*PROVIDED INFORMATION:*

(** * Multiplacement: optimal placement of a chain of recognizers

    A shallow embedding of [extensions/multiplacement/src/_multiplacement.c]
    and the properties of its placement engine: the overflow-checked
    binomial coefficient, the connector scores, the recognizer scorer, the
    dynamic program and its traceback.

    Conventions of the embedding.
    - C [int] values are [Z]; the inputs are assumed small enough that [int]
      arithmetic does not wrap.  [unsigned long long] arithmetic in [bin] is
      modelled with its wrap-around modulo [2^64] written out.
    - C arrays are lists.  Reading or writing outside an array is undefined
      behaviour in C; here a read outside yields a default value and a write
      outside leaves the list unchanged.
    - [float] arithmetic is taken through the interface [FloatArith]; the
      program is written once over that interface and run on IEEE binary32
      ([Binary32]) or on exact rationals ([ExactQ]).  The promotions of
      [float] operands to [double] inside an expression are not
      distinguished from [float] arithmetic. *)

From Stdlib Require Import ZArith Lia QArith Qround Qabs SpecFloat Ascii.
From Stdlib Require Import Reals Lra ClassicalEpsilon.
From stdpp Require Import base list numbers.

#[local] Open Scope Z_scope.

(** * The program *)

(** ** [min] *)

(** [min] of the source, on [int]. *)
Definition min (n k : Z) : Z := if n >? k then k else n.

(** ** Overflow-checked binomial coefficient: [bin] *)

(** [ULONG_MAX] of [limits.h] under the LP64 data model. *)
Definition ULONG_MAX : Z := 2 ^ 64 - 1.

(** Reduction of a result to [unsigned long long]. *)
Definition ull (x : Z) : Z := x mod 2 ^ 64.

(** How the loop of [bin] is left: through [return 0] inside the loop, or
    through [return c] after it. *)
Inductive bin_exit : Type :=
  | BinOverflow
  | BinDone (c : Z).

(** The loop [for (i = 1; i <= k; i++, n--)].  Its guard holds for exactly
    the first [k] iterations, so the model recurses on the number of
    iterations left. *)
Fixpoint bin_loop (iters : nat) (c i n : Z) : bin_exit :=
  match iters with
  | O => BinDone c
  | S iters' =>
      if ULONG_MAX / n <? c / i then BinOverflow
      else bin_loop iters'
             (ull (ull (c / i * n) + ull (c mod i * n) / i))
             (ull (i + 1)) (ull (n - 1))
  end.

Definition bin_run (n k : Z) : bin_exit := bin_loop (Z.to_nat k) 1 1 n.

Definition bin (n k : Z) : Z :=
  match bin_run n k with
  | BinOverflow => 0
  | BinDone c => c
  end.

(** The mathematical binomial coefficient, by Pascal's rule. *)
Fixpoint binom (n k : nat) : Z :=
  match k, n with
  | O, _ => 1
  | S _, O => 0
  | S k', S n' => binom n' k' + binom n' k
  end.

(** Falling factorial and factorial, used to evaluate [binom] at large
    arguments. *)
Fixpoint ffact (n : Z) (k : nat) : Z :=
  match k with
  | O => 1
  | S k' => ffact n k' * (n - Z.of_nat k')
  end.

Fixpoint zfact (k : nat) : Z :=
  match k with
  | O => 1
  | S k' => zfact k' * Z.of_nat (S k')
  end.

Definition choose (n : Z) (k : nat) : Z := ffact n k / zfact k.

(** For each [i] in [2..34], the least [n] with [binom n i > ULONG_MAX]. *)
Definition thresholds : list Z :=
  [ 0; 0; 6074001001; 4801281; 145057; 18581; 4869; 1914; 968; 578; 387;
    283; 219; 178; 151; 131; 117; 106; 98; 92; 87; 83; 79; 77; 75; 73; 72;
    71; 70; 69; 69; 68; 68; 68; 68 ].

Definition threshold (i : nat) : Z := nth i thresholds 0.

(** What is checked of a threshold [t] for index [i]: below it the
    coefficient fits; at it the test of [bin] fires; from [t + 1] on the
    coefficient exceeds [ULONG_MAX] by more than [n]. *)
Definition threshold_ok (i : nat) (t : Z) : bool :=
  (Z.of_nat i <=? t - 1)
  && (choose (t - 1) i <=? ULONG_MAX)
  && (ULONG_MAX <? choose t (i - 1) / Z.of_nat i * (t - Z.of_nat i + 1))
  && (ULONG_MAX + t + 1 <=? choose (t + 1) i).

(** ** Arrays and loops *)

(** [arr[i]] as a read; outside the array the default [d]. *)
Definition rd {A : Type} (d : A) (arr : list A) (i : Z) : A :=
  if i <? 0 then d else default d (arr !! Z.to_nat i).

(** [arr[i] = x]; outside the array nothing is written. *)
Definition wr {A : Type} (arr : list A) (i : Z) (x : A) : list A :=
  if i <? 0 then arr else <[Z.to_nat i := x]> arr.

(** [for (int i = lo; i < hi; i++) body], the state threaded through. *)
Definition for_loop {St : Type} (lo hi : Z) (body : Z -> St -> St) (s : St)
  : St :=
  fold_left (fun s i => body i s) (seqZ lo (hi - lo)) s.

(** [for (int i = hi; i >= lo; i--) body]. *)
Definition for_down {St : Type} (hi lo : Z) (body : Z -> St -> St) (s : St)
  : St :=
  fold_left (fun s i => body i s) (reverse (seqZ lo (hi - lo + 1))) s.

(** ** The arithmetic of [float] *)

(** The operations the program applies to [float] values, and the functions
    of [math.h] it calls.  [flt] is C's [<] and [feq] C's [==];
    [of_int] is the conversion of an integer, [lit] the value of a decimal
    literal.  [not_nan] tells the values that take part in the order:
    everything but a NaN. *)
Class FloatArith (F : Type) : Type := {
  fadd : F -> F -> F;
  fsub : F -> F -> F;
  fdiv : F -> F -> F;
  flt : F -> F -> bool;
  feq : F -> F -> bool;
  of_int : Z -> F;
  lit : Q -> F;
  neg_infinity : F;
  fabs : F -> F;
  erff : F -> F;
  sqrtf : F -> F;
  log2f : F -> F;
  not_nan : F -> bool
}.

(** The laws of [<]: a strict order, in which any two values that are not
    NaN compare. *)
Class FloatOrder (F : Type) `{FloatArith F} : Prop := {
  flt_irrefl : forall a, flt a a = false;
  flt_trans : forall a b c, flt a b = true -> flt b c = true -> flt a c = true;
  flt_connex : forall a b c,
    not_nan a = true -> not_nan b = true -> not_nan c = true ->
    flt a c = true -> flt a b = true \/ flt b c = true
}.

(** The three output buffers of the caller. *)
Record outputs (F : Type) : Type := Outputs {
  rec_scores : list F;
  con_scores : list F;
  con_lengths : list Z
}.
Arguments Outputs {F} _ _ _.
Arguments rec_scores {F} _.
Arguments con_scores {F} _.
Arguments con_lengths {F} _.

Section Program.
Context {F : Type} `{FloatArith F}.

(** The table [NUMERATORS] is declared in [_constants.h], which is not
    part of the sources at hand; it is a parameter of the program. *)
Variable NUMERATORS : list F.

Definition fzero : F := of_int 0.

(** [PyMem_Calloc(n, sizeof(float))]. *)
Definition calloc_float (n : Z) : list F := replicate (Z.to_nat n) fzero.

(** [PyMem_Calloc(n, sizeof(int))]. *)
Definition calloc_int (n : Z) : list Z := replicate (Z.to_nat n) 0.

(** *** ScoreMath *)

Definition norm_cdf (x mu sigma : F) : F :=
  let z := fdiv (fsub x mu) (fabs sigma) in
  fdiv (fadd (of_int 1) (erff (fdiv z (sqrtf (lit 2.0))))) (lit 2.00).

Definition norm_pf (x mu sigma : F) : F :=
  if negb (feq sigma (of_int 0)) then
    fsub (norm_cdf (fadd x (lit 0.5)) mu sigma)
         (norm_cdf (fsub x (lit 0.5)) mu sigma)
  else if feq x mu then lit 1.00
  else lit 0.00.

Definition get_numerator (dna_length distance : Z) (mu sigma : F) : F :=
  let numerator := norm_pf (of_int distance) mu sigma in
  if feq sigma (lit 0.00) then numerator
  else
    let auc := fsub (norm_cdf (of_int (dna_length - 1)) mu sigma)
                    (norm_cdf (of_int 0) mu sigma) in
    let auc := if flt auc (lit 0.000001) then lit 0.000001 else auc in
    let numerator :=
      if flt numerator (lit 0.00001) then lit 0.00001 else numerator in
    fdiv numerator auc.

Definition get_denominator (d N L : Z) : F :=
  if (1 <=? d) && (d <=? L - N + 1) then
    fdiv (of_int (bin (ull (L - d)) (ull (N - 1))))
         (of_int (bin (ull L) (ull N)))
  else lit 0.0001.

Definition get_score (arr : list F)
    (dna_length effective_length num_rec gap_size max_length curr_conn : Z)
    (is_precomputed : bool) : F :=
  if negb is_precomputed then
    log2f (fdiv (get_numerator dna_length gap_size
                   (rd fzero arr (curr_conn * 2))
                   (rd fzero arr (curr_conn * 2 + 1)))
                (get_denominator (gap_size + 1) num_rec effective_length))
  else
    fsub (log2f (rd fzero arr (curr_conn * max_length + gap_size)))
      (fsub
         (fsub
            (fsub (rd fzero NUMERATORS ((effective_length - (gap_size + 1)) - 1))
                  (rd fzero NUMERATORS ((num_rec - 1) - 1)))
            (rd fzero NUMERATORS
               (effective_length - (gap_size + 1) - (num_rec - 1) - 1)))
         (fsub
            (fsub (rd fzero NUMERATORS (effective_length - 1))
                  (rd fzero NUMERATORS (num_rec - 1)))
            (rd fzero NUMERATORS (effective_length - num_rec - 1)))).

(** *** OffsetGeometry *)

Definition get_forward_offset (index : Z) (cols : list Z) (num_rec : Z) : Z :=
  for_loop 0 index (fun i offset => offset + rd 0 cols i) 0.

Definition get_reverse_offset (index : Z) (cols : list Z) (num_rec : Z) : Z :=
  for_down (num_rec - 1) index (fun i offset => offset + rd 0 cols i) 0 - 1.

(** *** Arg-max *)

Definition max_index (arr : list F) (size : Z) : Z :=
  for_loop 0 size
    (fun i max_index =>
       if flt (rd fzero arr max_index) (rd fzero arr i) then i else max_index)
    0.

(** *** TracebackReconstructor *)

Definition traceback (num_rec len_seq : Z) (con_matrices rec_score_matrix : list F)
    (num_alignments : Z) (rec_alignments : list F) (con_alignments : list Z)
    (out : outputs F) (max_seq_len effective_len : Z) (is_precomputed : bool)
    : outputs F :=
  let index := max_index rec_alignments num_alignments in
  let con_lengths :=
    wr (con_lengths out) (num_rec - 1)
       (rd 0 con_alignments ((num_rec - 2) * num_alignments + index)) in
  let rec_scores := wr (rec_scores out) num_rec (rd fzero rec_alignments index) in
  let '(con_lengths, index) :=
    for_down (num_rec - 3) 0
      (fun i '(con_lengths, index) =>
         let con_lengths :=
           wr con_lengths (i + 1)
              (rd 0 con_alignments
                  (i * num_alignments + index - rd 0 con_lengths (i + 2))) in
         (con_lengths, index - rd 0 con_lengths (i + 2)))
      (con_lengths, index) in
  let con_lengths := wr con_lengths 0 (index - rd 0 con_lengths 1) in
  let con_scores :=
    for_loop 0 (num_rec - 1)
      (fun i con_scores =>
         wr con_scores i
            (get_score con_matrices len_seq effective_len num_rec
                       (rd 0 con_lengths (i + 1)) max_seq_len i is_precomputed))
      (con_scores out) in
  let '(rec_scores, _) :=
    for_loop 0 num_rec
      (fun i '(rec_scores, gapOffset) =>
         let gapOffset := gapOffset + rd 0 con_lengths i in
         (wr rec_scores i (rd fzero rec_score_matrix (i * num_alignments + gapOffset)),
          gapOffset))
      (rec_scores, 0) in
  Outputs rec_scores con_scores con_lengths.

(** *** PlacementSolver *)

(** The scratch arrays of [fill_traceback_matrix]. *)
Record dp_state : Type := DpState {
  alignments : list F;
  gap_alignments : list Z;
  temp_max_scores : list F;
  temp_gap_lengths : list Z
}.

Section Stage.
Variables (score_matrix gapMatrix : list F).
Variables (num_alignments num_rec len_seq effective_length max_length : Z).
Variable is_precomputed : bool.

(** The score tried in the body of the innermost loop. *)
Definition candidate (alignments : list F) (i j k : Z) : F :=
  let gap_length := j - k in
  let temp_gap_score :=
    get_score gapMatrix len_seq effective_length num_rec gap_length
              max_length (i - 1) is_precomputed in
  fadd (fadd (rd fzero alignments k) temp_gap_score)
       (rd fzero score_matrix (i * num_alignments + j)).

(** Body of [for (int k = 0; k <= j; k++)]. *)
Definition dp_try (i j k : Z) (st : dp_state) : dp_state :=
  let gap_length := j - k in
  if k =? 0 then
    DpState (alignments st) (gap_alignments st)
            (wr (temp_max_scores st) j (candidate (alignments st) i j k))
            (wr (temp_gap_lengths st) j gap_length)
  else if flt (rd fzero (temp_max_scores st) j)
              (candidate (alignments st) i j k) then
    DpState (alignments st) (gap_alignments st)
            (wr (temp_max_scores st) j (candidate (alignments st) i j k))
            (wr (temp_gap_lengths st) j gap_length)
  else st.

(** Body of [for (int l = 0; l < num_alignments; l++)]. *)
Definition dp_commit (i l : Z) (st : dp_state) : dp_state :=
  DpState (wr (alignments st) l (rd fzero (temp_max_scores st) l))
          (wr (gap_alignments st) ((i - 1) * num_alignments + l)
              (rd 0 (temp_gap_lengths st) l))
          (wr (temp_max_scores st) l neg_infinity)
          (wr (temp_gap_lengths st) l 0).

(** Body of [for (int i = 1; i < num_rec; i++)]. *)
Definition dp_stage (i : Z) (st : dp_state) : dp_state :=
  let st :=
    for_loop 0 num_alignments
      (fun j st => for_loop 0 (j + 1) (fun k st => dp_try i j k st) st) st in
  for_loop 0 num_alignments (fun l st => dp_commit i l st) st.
==
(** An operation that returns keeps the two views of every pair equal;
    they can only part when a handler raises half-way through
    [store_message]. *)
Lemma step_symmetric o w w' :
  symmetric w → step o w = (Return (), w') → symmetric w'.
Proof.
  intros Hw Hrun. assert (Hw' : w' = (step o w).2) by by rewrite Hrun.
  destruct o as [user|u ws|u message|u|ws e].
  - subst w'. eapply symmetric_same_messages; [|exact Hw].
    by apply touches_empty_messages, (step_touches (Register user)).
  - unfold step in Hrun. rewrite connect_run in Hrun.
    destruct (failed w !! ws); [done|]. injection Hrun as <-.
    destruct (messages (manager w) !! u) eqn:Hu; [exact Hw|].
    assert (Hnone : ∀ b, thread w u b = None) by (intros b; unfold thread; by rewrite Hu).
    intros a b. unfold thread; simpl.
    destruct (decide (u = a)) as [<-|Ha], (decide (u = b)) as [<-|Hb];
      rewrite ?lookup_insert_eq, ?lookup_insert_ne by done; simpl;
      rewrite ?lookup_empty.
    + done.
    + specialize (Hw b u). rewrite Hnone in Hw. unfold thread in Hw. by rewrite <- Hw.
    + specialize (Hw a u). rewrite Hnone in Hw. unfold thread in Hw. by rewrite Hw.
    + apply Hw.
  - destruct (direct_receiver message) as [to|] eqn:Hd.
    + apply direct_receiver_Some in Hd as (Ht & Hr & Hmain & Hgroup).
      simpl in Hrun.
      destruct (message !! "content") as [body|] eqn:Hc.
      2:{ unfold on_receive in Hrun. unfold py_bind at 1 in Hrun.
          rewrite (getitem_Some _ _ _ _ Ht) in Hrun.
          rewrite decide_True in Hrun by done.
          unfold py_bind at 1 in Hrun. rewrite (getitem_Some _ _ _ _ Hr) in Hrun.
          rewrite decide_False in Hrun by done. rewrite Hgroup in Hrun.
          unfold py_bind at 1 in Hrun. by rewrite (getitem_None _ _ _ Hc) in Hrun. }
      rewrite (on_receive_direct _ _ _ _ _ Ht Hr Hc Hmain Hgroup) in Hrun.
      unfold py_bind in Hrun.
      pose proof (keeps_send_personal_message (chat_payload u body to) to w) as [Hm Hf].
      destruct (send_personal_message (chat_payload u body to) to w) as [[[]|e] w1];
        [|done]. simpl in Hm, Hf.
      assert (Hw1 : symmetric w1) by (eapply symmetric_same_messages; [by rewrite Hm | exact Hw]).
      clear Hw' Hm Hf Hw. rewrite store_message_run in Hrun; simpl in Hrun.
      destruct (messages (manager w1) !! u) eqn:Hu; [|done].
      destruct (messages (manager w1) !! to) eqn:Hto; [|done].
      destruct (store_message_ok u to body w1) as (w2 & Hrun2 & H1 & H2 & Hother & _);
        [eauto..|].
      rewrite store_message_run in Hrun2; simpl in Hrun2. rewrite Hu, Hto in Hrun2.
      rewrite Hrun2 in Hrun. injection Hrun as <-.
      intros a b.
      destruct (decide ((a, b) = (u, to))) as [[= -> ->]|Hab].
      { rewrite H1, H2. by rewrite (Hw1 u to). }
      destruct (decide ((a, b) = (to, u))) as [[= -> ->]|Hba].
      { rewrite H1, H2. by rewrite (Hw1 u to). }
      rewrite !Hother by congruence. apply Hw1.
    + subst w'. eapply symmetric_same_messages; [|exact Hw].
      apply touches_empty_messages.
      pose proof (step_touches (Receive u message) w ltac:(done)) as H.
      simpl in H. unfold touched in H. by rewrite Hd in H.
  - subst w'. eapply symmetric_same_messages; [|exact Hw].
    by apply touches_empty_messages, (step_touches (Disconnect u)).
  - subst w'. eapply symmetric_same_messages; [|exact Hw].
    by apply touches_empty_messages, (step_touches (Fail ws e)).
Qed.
--
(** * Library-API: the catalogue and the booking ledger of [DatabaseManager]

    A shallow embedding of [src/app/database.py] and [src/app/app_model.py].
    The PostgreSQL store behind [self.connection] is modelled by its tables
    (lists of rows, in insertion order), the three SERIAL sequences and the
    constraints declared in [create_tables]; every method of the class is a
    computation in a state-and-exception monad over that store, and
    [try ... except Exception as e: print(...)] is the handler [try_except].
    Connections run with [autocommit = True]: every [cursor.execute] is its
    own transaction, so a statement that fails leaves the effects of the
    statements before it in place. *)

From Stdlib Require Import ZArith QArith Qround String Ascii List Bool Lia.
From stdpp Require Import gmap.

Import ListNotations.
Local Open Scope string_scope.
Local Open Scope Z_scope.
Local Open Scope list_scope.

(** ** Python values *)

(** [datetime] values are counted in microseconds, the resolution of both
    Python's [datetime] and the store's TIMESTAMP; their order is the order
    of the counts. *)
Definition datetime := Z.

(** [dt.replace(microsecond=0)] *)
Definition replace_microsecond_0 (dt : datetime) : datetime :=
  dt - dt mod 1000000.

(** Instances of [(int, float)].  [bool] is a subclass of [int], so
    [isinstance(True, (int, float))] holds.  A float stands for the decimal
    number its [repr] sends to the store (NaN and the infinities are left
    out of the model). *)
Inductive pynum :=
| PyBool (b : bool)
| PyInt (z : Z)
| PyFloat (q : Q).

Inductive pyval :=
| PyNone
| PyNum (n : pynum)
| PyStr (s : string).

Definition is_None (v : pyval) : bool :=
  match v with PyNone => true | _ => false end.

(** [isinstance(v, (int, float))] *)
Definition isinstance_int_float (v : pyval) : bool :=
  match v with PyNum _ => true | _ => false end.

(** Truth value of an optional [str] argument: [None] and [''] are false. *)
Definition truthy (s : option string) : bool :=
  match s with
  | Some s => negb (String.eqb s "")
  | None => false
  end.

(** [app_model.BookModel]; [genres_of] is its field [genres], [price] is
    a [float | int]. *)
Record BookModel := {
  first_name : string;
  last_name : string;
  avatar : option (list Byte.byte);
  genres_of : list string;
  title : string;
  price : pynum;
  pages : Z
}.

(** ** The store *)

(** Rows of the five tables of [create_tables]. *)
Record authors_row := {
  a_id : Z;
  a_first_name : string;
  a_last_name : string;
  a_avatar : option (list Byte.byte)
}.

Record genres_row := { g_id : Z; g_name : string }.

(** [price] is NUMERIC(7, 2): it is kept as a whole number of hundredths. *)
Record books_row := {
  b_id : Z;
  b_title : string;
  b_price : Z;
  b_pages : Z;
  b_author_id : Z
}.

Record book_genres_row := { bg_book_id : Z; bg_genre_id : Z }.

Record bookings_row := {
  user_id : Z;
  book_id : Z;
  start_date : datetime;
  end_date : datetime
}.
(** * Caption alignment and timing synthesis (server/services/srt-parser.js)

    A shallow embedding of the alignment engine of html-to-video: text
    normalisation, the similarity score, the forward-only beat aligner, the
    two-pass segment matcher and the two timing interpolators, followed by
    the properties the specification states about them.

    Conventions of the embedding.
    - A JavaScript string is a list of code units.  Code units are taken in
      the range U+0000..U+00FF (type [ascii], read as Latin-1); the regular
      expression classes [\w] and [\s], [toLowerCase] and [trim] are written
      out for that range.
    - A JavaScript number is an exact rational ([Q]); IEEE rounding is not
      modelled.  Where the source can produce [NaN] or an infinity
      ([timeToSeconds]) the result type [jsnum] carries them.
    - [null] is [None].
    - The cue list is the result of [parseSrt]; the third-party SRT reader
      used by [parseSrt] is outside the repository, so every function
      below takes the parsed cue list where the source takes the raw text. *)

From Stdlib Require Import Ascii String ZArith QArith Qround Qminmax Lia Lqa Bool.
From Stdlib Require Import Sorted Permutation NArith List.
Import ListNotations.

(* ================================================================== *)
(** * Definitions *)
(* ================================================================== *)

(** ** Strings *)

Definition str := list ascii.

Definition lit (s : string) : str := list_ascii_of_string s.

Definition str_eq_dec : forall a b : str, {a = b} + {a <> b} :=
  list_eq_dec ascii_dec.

*YOUR OBJECTIVE:* Starting at the line that has "(norm_cdf (fsub x" in the records above, restate word for word every line until the one that has "(** *** Arg-max *)", and include that one as well.

*SOLUTION TO THE PROBLEM:*
         (norm_cdf (fsub x (lit 0.5)) mu sigma)
  else if feq x mu then lit 1.00
  else lit 0.00.

Definition get_numerator (dna_length distance : Z) (mu sigma : F) : F :=
  let numerator := norm_pf (of_int distance) mu sigma in
  if feq sigma (lit 0.00) then numerator
  else
    let auc := fsub (norm_cdf (of_int (dna_length - 1)) mu sigma)
                    (norm_cdf (of_int 0) mu sigma) in
    let auc := if flt auc (lit 0.000001) then lit 0.000001 else auc in
    let numerator :=
      if flt numerator (lit 0.00001) then lit 0.00001 else numerator in
    fdiv numerator auc.

Definition get_denominator (d N L : Z) : F :=
  if (1 <=? d) && (d <=? L - N + 1) then
    fdiv (of_int (bin (ull (L - d)) (ull (N - 1))))
         (of_int (bin (ull L) (ull N)))
  else lit 0.0001.

Definition get_score (arr : list F)
    (dna_length effective_length num_rec gap_size max_length curr_conn : Z)
    (is_precomputed : bool) : F :=
  if negb is_precomputed then
    log2f (fdiv (get_numerator dna_length gap_size
                   (rd fzero arr (curr_conn * 2))
                   (rd fzero arr (curr_conn * 2 + 1)))
                (get_denominator (gap_size + 1) num_rec effective_length))
  else
    fsub (log2f (rd fzero arr (curr_conn * max_length + gap_size)))
      (fsub
         (fsub
            (fsub (rd fzero NUMERATORS ((effective_length - (gap_size + 1)) - 1))
                  (rd fzero NUMERATORS ((num_rec - 1) - 1)))
            (rd fzero NUMERATORS
               (effective_length - (gap_size + 1) - (num_rec - 1) - 1)))
         (fsub
            (fsub (rd fzero NUMERATORS (effective_length - 1))
                  (rd fzero NUMERATORS (num_rec - 1)))
            (rd fzero NUMERATORS (effective_length - num_rec - 1)))).

(** *** OffsetGeometry *)

Definition get_forward_offset (index : Z) (cols : list Z) (num_rec : Z) : Z :=
  for_loop 0 index (fun i offset => offset + rd 0 cols i) 0.

Definition get_reverse_offset (index : Z) (cols : list Z) (num_rec : Z) : Z :=
  for_down (num_rec - 1) index (fun i offset => offset + rd 0 cols i) 0 - 1.

(** *** Arg-max *)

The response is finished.